- [AVAILABLE DATA]
_ _ _ _ _ _ _

(* ===== verification/GuestTLS.v ===== *)
(** * GuestTLS: an image's thread-local variables (runtime/GuestTLS.c)

    Each image with a template has a key of the host's threads; a thread's
    storage is made from the template when it first asks. [Threads] is what the
    host keeps: the storage of each key and thread, and the bytes of each block.
    What allocation and the key functions answer are arguments. Addresses are
    64-bit; a descriptor is its address and its third word. *)
From S2P Require Import Prelude.

Definition MAX_TEMPLATE : Z := 16 * 1024 * 1024.
Definition MAX_ALIGNMENT : Z := 1024 * 1024.
Definition DESCRIPTOR : Z := 24.
Record GuestTLS := mkGuestTLS {
  gt_bytes : list Z; gt_size : Z; gt_alignment : Z; gt_descriptors : Z; gt_descriptors_size : Z; gt_key : Z; gt_initialized : bool
}.
Definition no_template : GuestTLS := mkGuestTLS [] 0 0 0 0 0 false.
Record GTImage := mkGTImage { gti_tls : GuestTLS; gti_name : list Z; gti_descriptors : Z; gti_descriptors_size : Z }.
Record Threads := mkThreads { th_storage : gmap (Z * Z) Z; th_blocks : gmap Z (list Z) }.

(** [allocated]: whether the copy of the template was; [key]: the new key, if any. *)
Definition gt_create (tls : GuestTLS) (bytes : option (list Z)) (size alignment descriptors descriptors_size : Z)
    (allocated : bool) (key : option Z) : bool * GuestTLS :=
  match bytes with
  | None => (false, tls)
  | Some bytes =>
    if gt_initialized tls || (size =? 0) || (MAX_TEMPLATE <? size) || (alignment =? 0) || negb (Z.land alignment (alignment - 1) =? 0) ||
       (MAX_ALIGNMENT <? alignment) || negb (descriptors_size mod DESCRIPTOR =? 0) || (UINT64_MAX - descriptors <? descriptors_size)
    then (false, tls) else
    let alignment := if alignment <? 8 then 8 else alignment in
    if negb allocated then (false, tls) else
    match key with
    | None => (false, tls)
    | Some key => (true, mkGuestTLS (take (Z.to_nat size) bytes) size alignment descriptors descriptors_size key true)
    end
  end.
(** [block]: what [posix_memalign] gives; [set]: whether the thread could keep it. *)
Definition gt_address (threads : Threads) (thread : Z) (tls : GuestTLS) (descriptor offset : Z) (block : option Z) (set : bool)
    : option Z * Threads :=
  if negb (gt_initialized tls) || (descriptor <? gt_descriptors tls) || (gt_descriptors_size tls <=? descriptor - gt_descriptors tls) ||
     negb ((descriptor - gt_descriptors tls) mod DESCRIPTOR =? 0) || (gt_size tls <=? offset) then (None, threads) else
  match th_storage threads !! (gt_key tls, thread) with
  | Some storage => (Some (w64 (storage + offset)), threads)
  | None =>
    match block with
    | None => (None, threads)
    | Some storage =>
      if negb set then (None, threads) else
      (Some (w64 (storage + offset)),
       mkThreads (<[(gt_key tls, thread) := storage]> (th_storage threads)) (<[storage := gt_bytes tls]> (th_blocks threads)))
    end
  end.
Definition gt_register (image : option GTImage) (name : list Z) (bytes : option (list Z)) (size alignment descriptors descriptors_size : Z)
    (allocated : bool) (key : option Z) : bool * option GTImage :=
  match image with
  | None => (false, None)
  | Some _ =>
    if (descriptors_size =? 0) || negb (descriptors_size mod DESCRIPTOR =? 0) || (UINT64_MAX - descriptors <? descriptors_size)
    then (false, image) else
    if size =? 0 then (true, Some (mkGTImage no_template name descriptors descriptors_size)) else
    let '(created, tls) := gt_create no_template bytes size alignment descriptors descriptors_size allocated key in
    if negb created then (false, image) else (true, Some (mkGTImage tls name descriptors descriptors_size))
  end.
(** The storage and the name of the image that declares the descriptor. *)
Fixpoint gt_find (threads : Threads) (thread : Z) (images : list GTImage) (descriptor offset : Z) (block : option Z) (set : bool)
    : option Z * option (list Z) * Threads :=
  match images with
  | [] => (None, None, threads)
  | image :: images =>
    if gti_descriptors_size image <=? w64 (descriptor - gti_descriptors image) then gt_find threads thread images descriptor offset block set else
    let '(address, threads) := gt_address threads thread (gti_tls image) descriptor offset block set in (address, Some (gti_name image), threads)
  end.
(** Deleting the key forgets the storage of every thread; only that of the calling
    one is freed. *)
Definition gt_destroy (threads : Threads) (thread : Z) (tls : GuestTLS) : Threads * GuestTLS :=
  if gt_initialized tls then
    (mkThreads (filter (fun '((key, _), _) => key <> gt_key tls) (th_storage threads))
      (match th_storage threads !! (gt_key tls, thread) with Some storage => delete storage (th_blocks threads) | None => th_blocks threads end),
     no_template)
  else (threads, no_template).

_ _ _ _ _ _ _

- [TASK PROMPT] From the data above, show each line that contains "else".

- [RESULT BELOW]
    then (false, tls) else
    let alignment := if alignment <? 8 then 8 else alignment in
    if negb allocated then (false, tls) else
     negb ((descriptor - gt_descriptors tls) mod DESCRIPTOR =? 0) || (gt_size tls <=? offset) then (None, threads) else
      if negb set then (None, threads) else
    then (false, image) else
    if size =? 0 then (true, Some (mkGTImage no_template name descriptors descriptors_size)) else
    if negb created then (false, image) else (true, Some (mkGTImage tls name descriptors descriptors_size))
    if gti_descriptors_size image <=? w64 (descriptor - gti_descriptors image) then gt_find threads thread images descriptor offset block set else
  else (threads, no_template).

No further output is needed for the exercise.